El resultado de ese control excesivo suele ser una persona terriblemente insegura, que vive con una sensación de impotencia perenne. Y es que la madre, al no validar sus palabras y comportamientos durante la infancia, le inculcó la idea de que no era capaz de tomar las decisiones por sí mismo y confiar en su juicio.

3.- Inaccesible

Las madres distantes emocionalmente están presentes físicamente y le proporcionan a su hijo los cuidados que necesita pero no le brindan afecto.
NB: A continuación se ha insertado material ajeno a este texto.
(** * ChConn: a net.Conn over an SSH channel (api/utils/sshutils/chconn.go)

    The Go file wraps an [ssh.Channel] and its parent [ssh.Conn] into a
    [net.Conn].  Every method is a short sequence of calls on four outside
    objects: the channel, the parent connection and the two ends of a
    [net.Pipe].  The embedding keeps that shape: a method is a program that
    issues calls and receives their answers; an environment (a handler) says
    what the outside objects answer.  The theorems about [Close], the
    deadline setters and [Write] hold for every environment. *)

From Stdlib Require Import List String ZArith Bool Lia Arith PeanoNat.
From Stdlib.Strings Require Import Byte.
Import ListNotations.

Set Implicit Arguments.
Set Warnings "-register-all".

(** ** Data *)

(** Go's [error] interface: [nil] or a value.  Two kinds of values matter
    here: a leaf error carrying a message and the aggregate built by
    [trace.NewAggregate]. *)
Inductive goerror : Type :=
| ErrorString (msg : string)
| Aggregate (errs : list goerror).

Definition error : Type := option goerror.

Definition isNil (err : error) : bool :=
  match err with
  | None => true
  | Some _ => false
  end.

(** [time.Time], as nanoseconds; the zero time is [0]. *)
Definition Time : Type := Z.

(** [net.Addr] *)
Definition Addr : Type := string.

(** Handles of the outside objects. *)
Variant sshChannel : Type := SshChannel (id : nat).
Variant sshConn : Type := SshConn (id : nat).
Variant netConn : Type := NetConn (id : nat).

(** [sync.Mutex]: [true] when held. *)
Definition Mutex : Type := bool.

(** The struct of lines 61-74. *)
Record ChConn : Type := mkChConn {
  mu : Mutex;
  Channel : sshChannel;
  conn : sshConn;
  exclusive : bool;
  reader : netConn;
  writer : netConn
}.

Definition with_mu (m : Mutex) (c : ChConn) : ChConn :=
  {| mu := m;
     Channel := Channel c;
     conn := conn c;
     exclusive := exclusive c;
     reader := reader c;
     writer := writer c |}.

(** Lines 133-137. *)
Definition ConnectionTypeRequest : string := "x-teleport-connection-type".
Se trata de madres inaccesibles, desconectadas emocionalmente, que no responden con empatía a las emociones de sus hijos bridándoles la confianza y la seguridad que necesitan para crecer.

Obviamente, lidiar con una madre inaccesible emocionalmente puede ser muy difícil para un niño ya que estos comportamientos generan malestar y confusión. De hecho, se ha demostrado que incluso puede afectar la composición química a nivel cerebral ya que el intercambio afectivo es fundamental para estimular los receptores de cortisol en el niño, los principales encargados de absorber y amortiguar las hormonas del estrés. Por eso, estas personas pueden tener problemas para lidiar con el fracaso y las decepciones, así como sentirse culpables por ser felices y agobiarse con responsabilidades para compensar la ausencia emocional.

4.- Envidiosa 

Se trata de madres que denigran activamente a sus hijos y son hipercríticas ya que sienten celos de los logros de estos. El problema es que ven a sus hijos como rivales, por lo que les declaran la guerra, de forma abierta o encubierta. Generalmente recurren a armas como la culpa y la vergüenza. En vez de reforzar la confianza del niño e inspirar su potencial, piensan que es injusto que tengan éxito cuando ellas no lo han tenido. Como resultado, intentan aplastar sus victorias, haciéndoles sentir mal o culpándoles por su propio fracaso.

Obviamente, las personas que han crecido con una madre así suelen tener una autoestima muy baja y a menudo se sienten culpables, incluso por cosas que no dependen de ellos. También suelen sentir que son indignos de cualquier logro, por lo que intentarán quitarse méritos.

5.- Narcisista

Se trata de madres que están muy preocupadas por las apariencias y las opiniones de los demás, que mantienen una conexión superficial con sus hijos porque están demasiado centradas en sí mismas. Vistas desde fuera, pueden parecer madres modelos, pero lo cierto es que sus hijos se convierten en una auténtica cenicienta.

Por ejemplo, si el hijo llega con un problema y necesita el apoyo de la madre, es probable que esta le diga: “tú no sabes lo que son realmente los problemas”, y comienza a hablar de los suyos, haciendo caso omiso de las dificultades y conflictos del hijo.

Este tipo de comportamientos es muy desconcertante ya que los niños esperan que sus madres les brinden apoyo pero, en vez de eso, se encuentran subordinados a su ego, sometidos a una gran presión. Una madre narcisista pedirá atención y adoración pero por mucho que su hijo se esfuerce, nunca logrará complacerla. Estas personas, al llegar a la adultez, terminan viviendo con miedo a que sus palabras o actos puedan ofender a otros y a menudo establecen estándares demasiado altos para sí mismos, que generan una tensión innecesaria en sus vidas.